Man stelle sich vor, man ist Journalist. Es ist Freitagmorgen, und die Stimme geht weg. Macht nichts, krächzt man sich innerlich zu, bin ja bei der Zeitung und nicht beim Radio, und für einen Anruf in der Berliner Senatsverwaltung für Kultur, wo ja auch nicht alles läuft wie geschmiert, wird es noch reichen. Guten Tag, ist Staatssekretär Schmitz zu sprechen, bittet man mit seiner sexy Marianne-Faithful-Stimme und lehnt, so energisch das flüsternd geht, eine erneute Verbindung mit Pressesprecher K. ab.
Versprochen wird ein Rückruf von André Schmitz, doch der Staatssekretär lacht dabei nur und verspricht, am Montag wieder anzurufen. Toll, denkt man, das geht ja recherchemäßig wie geölt, das Reporterleben, selbst todkrank. Am Montag ist die Stimme wieder glockenhell, aber es kommt kein Anruf. Man erkundigt sich.
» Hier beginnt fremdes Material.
(* ===== verification/Middleware.v ===== *)
(** * internal/transport/http/middleware.go

    A middleware takes the rest of the chain and a context. *)

From S2P Require Import Prelude GoStrings PathMatch Wire AppError Config Connections Reqctx Auth Effects.
From S2P Require Import Ratelimit Web.
From Stdlib Require Import Ascii.
Open Scope string_scope.
Open Scope list_scope.
Open Scope Z_scope.
Open Scope go_scope.

(** [mime.ParseMediaType], the platform's [idempotency.Valid], the hexadecimal
    SHA-256, and [encoding/json] on the unified response. *)
Class WebLibrary := {
  mime_ParseMediaType : string → string * error;
  idempotency_Valid : string → bool;
  sha256_hex : string → string;
  json_MarshalResponse : Response.t → string;
  json_UnmarshalResponse : string → Response.t * error }.

(** [d.Round(time.Second)]: half away from zero, saturating. *)
Definition Duration_Round (d m : Z) : Z :=
  let r := Z.rem d m in
  if d <? 0 then
    if (- r) + (- r) <? m then d + - r
    else let d1 := wrap64 (d - m + - r) in if d1 <? d then d1 else - 2 ^ 63
  else
    if r + r <? m then d - r
    else let d1 := wrap64 (d + m - r) in if d <? d1 then d1 else max_int64.

(** [int(d.Seconds())]: the seconds are a [float64], which from 2^23 seconds on
    is too coarse to tell the last nanoseconds from the next second. *)
Definition Seconds_int (d : Z) : Z :=
  let s := Z.abs d `quot` second in
  let n := Z.abs d `rem` second in
  let s := if (0 <? n) && ((second - n) * 2 ^ 53 <=? second * 2 ^ Z.log2 s) then s + 1 else s in
  Z.sgn d * s.

(** [fmt.Sprint] of the subject. *)
Definition Sprint (subject : option string) : string := default "<nil>" subject.
Definition NUL : string := String "000"%char "".

Record IdempotencyManager := mkIdempotencyManager { Manager_Enabled : bool }.

Module Http.
Definition WithCallerCredential (ctx : Context) (header : string) : Context :=
  { ctx with ctx_credential := Some header }.
(** [c.Request = c.Request.WithContext(f(c.Request.Context()))] *)
Definition with_context (f : Context → Context) (c : Gin) : Gin := { c with gin_ctx ::= f }.

Section Middleware.
Context `{Externals} `{TokenLibrary} `{CodeValues} `{WebLibrary} {DB : Type}.
Implicit Types (next : Handler DB) (c : Gin).

(** ** Ids, environment *)
Definition generate : IO DB string :=
  let! n := tick in
  let random := ext_random n in
  let! t := (match random with Some _ => ret 0 | None => now end) in
  ret (Requestid.Generate random t).
Definition RequestID : Middleware DB := λ next c,
  let id := GetHeader c "X-Request-ID" in
  let! id := (if Requestid.Valid id then ret id else generate) in
  let c := { c with gin_request_id := Some id } in
  let c := set_header "X-Request-ID" id c in
  next (with_context (λ ctx, Requestid.WithContext ctx id) c).

Definition Environment (profile : string) : Middleware DB := λ next c,
  let c := { c with gin_environment := Some profile } in
  next (with_context (λ ctx, Environment.WithContext ctx profile) c).

Definition IdempotencyKey : Middleware DB := λ next c,
  let key := GetHeader c "Idempotency-Key" in
  if key == "" then next c else
  if negb (idempotency_Valid key)
  then ret (Fail (AppErr.Invalid "invalid Idempotency-Key" nil_err) c) else
  let c := set_header "Idempotency-Key" key c in
  next (with_context (λ ctx, Idempotency.WithContext ctx key) c).

(** ** Idempotent execution *)
(** [io.ReadAll] and the body that replaces the one it consumed. *)
Definition idempotencyFingerprint c : string * error * Gin :=
  let '(body, err) := c.(gin_Body) in
  if failed err then ("", err, c) else
  (sha256_hex (Sprint c.(gin_subject) +:+ NUL +:+ c.(gin_Method) +:+ NUL +:+ c.(gin_FullPath)
               +:+ NUL +:+ body),
   nil_err, { c with gin_Body := (body, nil_err) }).

Definition Begin (key fingerprint : string) : IO DB (Decision * error) :=
  emit (EvBegin key fingerprint) ;; let! n := tick in ret (ext_begin n key fingerprint).
Definition Complete (key owner : string) (response : Response.t) : IO DB error :=
  emit (EvComplete key owner response) ;; let! n := tick in ret (ext_complete n key response).
Definition Fail_key (key owner : string) (failure : Failure) : IO DB error :=
  emit (EvFail key owner failure) ;; let! n := tick in ret (ext_fail n key failure).

(** What [responseCapture] holds: the bytes written since it was put in place. *)
Definition output_text (o : Output) : string :=
  match o with Unified r => json_MarshalResponse r | Raw text => text end.
Definition captured (c c' : Gin) : string :=
  String.concat "" (map output_text (drop (length c.(gin_Output)) c'.(gin_Output))).

(** What follows [c.Next()]: the answer is kept under the key. *)
Definition persist (key owner : string) (c0 c : Gin) : IO DB Gin :=
  let '(response, err) := json_UnmarshalResponse (captured c0 c) in
  when! failed err return! c;
  let response := { response with Response.RequestID := "" } in
  let! _ := (if 400 <=? c.(gin_Status)
    then Fail_key key owner (mkFailure response.(Response.Code) response.(Response.Message)
                               c.(gin_Status))
    else Complete key owner response) in
  ret c.

Definition replay (decision : Decision) c : Gin :=
  let '(response, err) := json_UnmarshalResponse decision.(Decision_Response) in
  if failed err then Fail (AppErr.Unavailable "idempotency response is unavailable" err) c
  else AbortWithStatusJSON 200 { response with Response.RequestID := requestID c } c.
Definition replay_failure (failure : Failure) c : Gin :=
  AbortWithStatusJSON failure.(Failure_HTTPStatus)
    {| Response.Code := failure.(Failure_Code); Response.Message := failure.(Failure_Message);
       Response.Body := JNull; Response.RequestID := requestID c |} c.

Definition IdempotencyExecution (manager : option IdempotencyManager) (paths : list string)
    : Middleware DB := λ next c,
  let '(key, ok) := Idempotency.FromContext c.(gin_ctx) in
  if negb ok || negb (match manager with Some m => m.(Manager_Enabled) | None => false end)
     || (c.(gin_Method) != "POST") || negb (MatchesAny c.(gin_FullPath) paths)
  then next c else
  let '(fingerprint, err, c) := idempotencyFingerprint c in
  when! failed err return! Fail (AppErr.Invalid "read idempotent request" err) c;
  let! (decision, err) := Begin key fingerprint in
  when! failed err return! Fail (AppErr.Unavailable "idempotency is unavailable" err) c;
  match decision.(Decision_State) with
  | StateCompleted => ret (replay decision c)
  | StateFailed => ret (replay_failure decision.(Decision_Failure) c)
  | StateProcessing => ret (Fail AppErr.RequestInProgress c)
  | StateConflict =>
      ret (Fail (AppErr.Conflict "idempotency key belongs to a different request" nil_err) c)
  | StateAcquired => after next c (persist key decision.(Decision_Owner) c)
  | StateOther _ => ret (Fail (AppErr.Unavailable "idempotency state is invalid" nil_err) c)
  end.

(** ** Observers *)
Definition RequestLogger : Middleware DB := λ next c,
  after next c (λ c,
    emit (EvAccess (requestID c) c.(gin_Method) c.(gin_FullPath) c.(gin_Status)) ;; ret c).

Definition HTTPMetrics (enabled : bool) : Middleware DB := λ next c,
  after next c (λ c,
    when! negb enabled return! c;
    let route := if c.(gin_FullPath) == "" then "unmatched" else c.(gin_FullPath) in
    emit (EvMetric "http_requests_total" [c.(gin_Method); route; pretty c.(gin_Status)]) ;;
    emit (EvMetric "http_request_duration_seconds" [c.(gin_Method); route]) ;;
    ret c).

Definition recovered c : Gin :=
  AbortWithStatusJSON 500 (unified CodeInternal "internal server error" JNull c)
    { c with gin_panic := false }.
Definition Recovery : Middleware DB := λ next c,
  let! c := next c in if c.(gin_panic) then ret (recovered c) else ret c.

(** ** Bounds on the request *)
Definition Timeout : Middleware DB := λ next c,
  after next (with_context (λ ctx, { ctx with ctx_has_deadline := true }) c) (λ c,
    let! n := tick in
    ret (if ext_deadline n && negb c.(gin_Written) then Fail AppErr.RequestTimeout c else c)).

(** [http.MaxBytesReader]: what lies beyond the limit is not read, and reading
    it is an error. *)
Definition MaxBytesReader (body : string * error) (limit : Z) : string * error :=
  let limit := Z.to_nat (Z.max 0 limit) in
  if (limit <? String.length body.1)%nat
  then (String.substring 0 limit body.1, ErrMsg "http: request body too large") else body.
Definition MaxBody (limit : Z) : Middleware DB := λ next c,
  next { c with gin_Body ::= (λ body, MaxBytesReader body limit) }.

Definition RequireJSON : Middleware DB := λ next c,
  let '(mediaType, err) := mime_ParseMediaType (GetHeader c "Content-Type") in
  if (c.(gin_Method) == "POST") && (c.(gin_ContentLength) != 0)
     && (failed err || (mediaType != "application/json"))
  then ret (AbortWithStatusJSON 415
    (unified CodeInvalidArgument "content type must be application/json" JNull c) c)
  else next c.

(** ** Browser policy *)
Definition SecurityHeaders : Middleware DB := λ next c,
  let c := set_header "X-Content-Type-Options" "nosniff" c in
  let c := set_header "X-Frame-Options" "DENY" c in
  let c := set_header "Referrer-Policy" "no-referrer" c in
  let c := set_header "Content-Security-Policy" "default-src 'none'; frame-ancestors 'none'" c in
  let c := set_header "Cache-Control" "no-store" c in
  let c := if c.(gin_TLS)
    then set_header "Strict-Transport-Security" "max-age=31536000; includeSubDomains" c else c in
  next c.

Definition CORS (cfg : CORS) : Middleware DB := λ next c,
  if negb cfg.(CORS_Enabled) then next c else
  let origin := GetHeader c "Origin" in
  if origin == "" then next c else
  if negb (bool_decide (origin ∈ cfg.(CORS_AllowedOrigins)))
  then ret (AbortWithStatusJSON 403 (unified CodeForbidden "origin is not allowed" JNull c) c) else
  let c := set_header "Access-Control-Allow-Origin" origin c in
  let c := set_header "Vary" "Origin" c in
  let c := set_header "Access-Control-Allow-Methods" "POST, GET, OPTIONS" c in
  let c := set_header "Access-Control-Allow-Headers" (Join cfg.(CORS_AllowedHeaders) ", ") c in
  let c := set_header "Access-Control-Expose-Headers" (Join cfg.(CORS_ExposedHeaders) ", ") c in
  let c := set_header "Access-Control-Max-Age" (pretty (Seconds_int cfg.(CORS_MaxAge))) c in
  if c.(gin_Method) == "OPTIONS" then ret (AbortWithStatus 204 c) else next c.

(** ** Rate limits *)
Definition rate_headers (result : LimitResult) c : Gin :=
  set_header "X-RateLimit-Remaining" (pretty result.(Result_Remaining))
    (set_header "X-RateLimit-Limit" (pretty result.(Result_Limit)) c).
Definition retry_after (result : LimitResult) : Z :=
  Z.max 1 (Duration_Round result.(Result_RetryAfter) second `quot` second).
Definition RateLimit (limiter : Limiter) (rule : RateLimitRule) (dimension : string)
    (keyFunc : Gin → string) : Middleware DB := λ next c,
  if negb (Limiter.Enabled limiter) then next c else
  let key := keyFunc c in
  if key == "" then next c else
  let! (result, err) := Limiter.Allow limiter ("rate:" +:+ dimension +:+ ":" +:+ key) rule in
  if failed err then
    if Limiter.FailOpen limiter then next c
    else ret (Fail (AppErr.Unavailable "rate limiter unavailable" err) c)
  else
  let c := rate_headers result c in
  if negb result.(Result_Allowed)
  then ret (Fail AppErr.TooManyRequests (set_header "Retry-After" (pretty (retry_after result)) c))
  else next c.

(** ** Authentication and authorization *)
Definition JWT (service : AuthService) : Middleware DB := λ next c,
  let header := GetHeader c "Authorization" in
  let '(scheme, raw, ok) := Cut header " " in
  if negb ok || negb (EqualFold scheme "Bearer") || (raw == "")
  then ret (Fail (AppErr.Unauthorized "missing bearer token") c) else
  let '(caller, err) := AuthService.Verify service raw in
  if failed err then ret (Fail (AppErr.Unauthorized "invalid or expired token") c) else
  let c := { c with gin_subject := Some caller.(Principal_ID) } in
  next (with_context (λ ctx, WithCallerCredential (Caller.WithContext ctx caller) header) c).

Definition requirements : list (string * Requirement) := [
  ("/api/v1/notifications/templates/put",
    mkRequirement "notification.template" "update" ScopePrincipal);
  ("/api/v1/notifications/templates/get",
    mkRequirement "notification.template" "read" ScopePrincipal);
  ("/api/v1/notifications/templates/list",
    mkRequirement "notification.template" "list" ScopePrincipal);
  ("/api/v1/notifications/providers/put",
    mkRequirement "notification.provider" "update" ScopePrincipal);
  ("/api/v1/notifications/providers/get",
    mkRequirement "notification.provider" "read" ScopePrincipal);
  ("/api/v1/notifications/providers/list",
    mkRequirement "notification.provider" "list" ScopePrincipal);
  ("/api/v1/notifications/send",
    mkRequirement "notification.delivery" "send" ScopePrincipal);
  ("/api/v1/notifications/providers/receipt",
    mkRequirement "notification.receipt" "record" ScopePlatform);
  ("/api/v1/notifications/deliveries/get",
    mkRequirement "notification.delivery" "read" ScopePrincipal);
  ("/api/v1/notifications/deliveries/list",
    mkRequirement "notification.delivery" "list" ScopePrincipal)].
Definition notificationHTTPRequirement (route : string) : option Requirement :=
  snd <$> List.find (λ r, r.1 == route) requirements.

Definition Enforce (authorizer : Authorizer) (ctx : Context) (requirement : Requirement)
    : IO DB error :=
  emit (EvEnforce (Caller.FromContext ctx) requirement) ;;
  let! n := tick in ret (ext_enforce n authorizer ctx requirement).
Definition Authorization (enabled : bool) (authorizer : Authorizer) : Middleware DB := λ next c,
  match notificationHTTPRequirement c.(gin_FullPath) with
  | Some requirement =>
      if negb enabled then next c else
      let! err := Enforce authorizer c.(gin_ctx) requirement in
      if failed err then
        if error_is err ErrDecisionUnavailable
        then ret (Fail (AppErr.Unavailable "authorization decision is unavailable" err) c)
        else ret (Fail (AppErr.Forbidden "permission denied") c)
      else next c
  | None => next c
  end.

Definition psk_principal : Principal :=
  mkPrincipal "notification-service:psk" TypeServiceAccount "".
Definition Authentication (service : AuthService) (cfg : Auth) : Middleware DB := λ next c,
  let psk := cfg.(Auth_PSK) in
  if psk.(PSK_Enabled) && MatchesAny c.(gin_FullPath) psk.(PSK_HTTPPaths) then
    if negb (VerifyPSK (GetHeader c "Authorization") psk.(PSK_Key))
    then ret (Fail (AppErr.Unauthorized "missing or invalid PSK") c) else
    let c := { c with gin_subject := Some "psk" } in
    next (with_context (λ ctx, WithCallerCredential (Caller.WithContext ctx psk_principal)
                                 (GetHeader c "Authorization")) c)
  else if MatchesAny c.(gin_FullPath) cfg.(Auth_SkipHTTPPaths) then next c
  else JWT service next c.

Definition pprofAuth (expected : string) : Middleware DB := λ next c,
  let '(scheme, token, ok) := Cut (GetHeader c "Authorization") " " in
  if negb ok || negb (EqualFold scheme "Bearer") || negb (ConstantTimeCompare token expected)
  then ret (AbortWithStatus 401 c) else next c.
End Middleware.
End Http.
Es berlinert sich immer jemand anderes Weibliches durchs Telefon.
Die männliche Variation der Frau Stöhr
Schmitz sei in Besprechungen, auf Terminen, wer man noch mal sei und wieso und warum nicht Pressesprecher K. und so weiter. Platzt einem jetzt der Kragen? Iwo! Wo es doch bloß darum geht, dass die deutsche Hauptstadt zwar eine herrliche riesige Ballettkompanie besitzt, aber dazu nur einen Direktor, den Thomas Mann auf dem Zauberberg an den schlechten Russentisch gesetzt hätte.
Diese männliche Variation der Frau Stöhr hat in den letzten zehn Jahren gezeigt, was es heißt, keinen ästhetischen Schimmer zu haben. Vladimir Malakhov erträgt es nicht, dass seine besten Tage im Rampenlicht schon länger zurückliegen, und vernachlässigt seine Pflichten. Als Direktor hätte er den Tänzer Malakhov längst ins Sanatorium schicken müssen.
Wie hatte Pressesprecher K. formuliert?
Starballerina Polina Semionova ist schon vor Monaten Hals über Kopf nach New York geflohen, weil das Berliner Repertoire nichts als das Restkönnen des einst so glanzvollen Tänzers traurig ins Schaufenster stellt - und etwas Tanzdekor drumrum. Was hätte André Schmitz einem dazu schon sagen sollen? Vielleicht aber auch möchte er nicht zurückrufen, weil er gerade dabei ist, Malakhov zu verlängern? Könnte doch sein.
Und was hätte das einen auch anzugehen? Wie hatte Pressesprecher K. so schön formuliert, als er nach der hoffentlich international besetzten Zukunft des Festivals „Tanz im August“ gefragt wurde? Det wär’ doch een Berliner Festival, und det könne man ooch juuut aus Berlin besetzen. Wat wollen Se da noch tanzmäßig rumtelefonieren? Man ist vielleicht wieder bei Stimme, aber berlinmäßig offenbar nicht ganz bei Trost.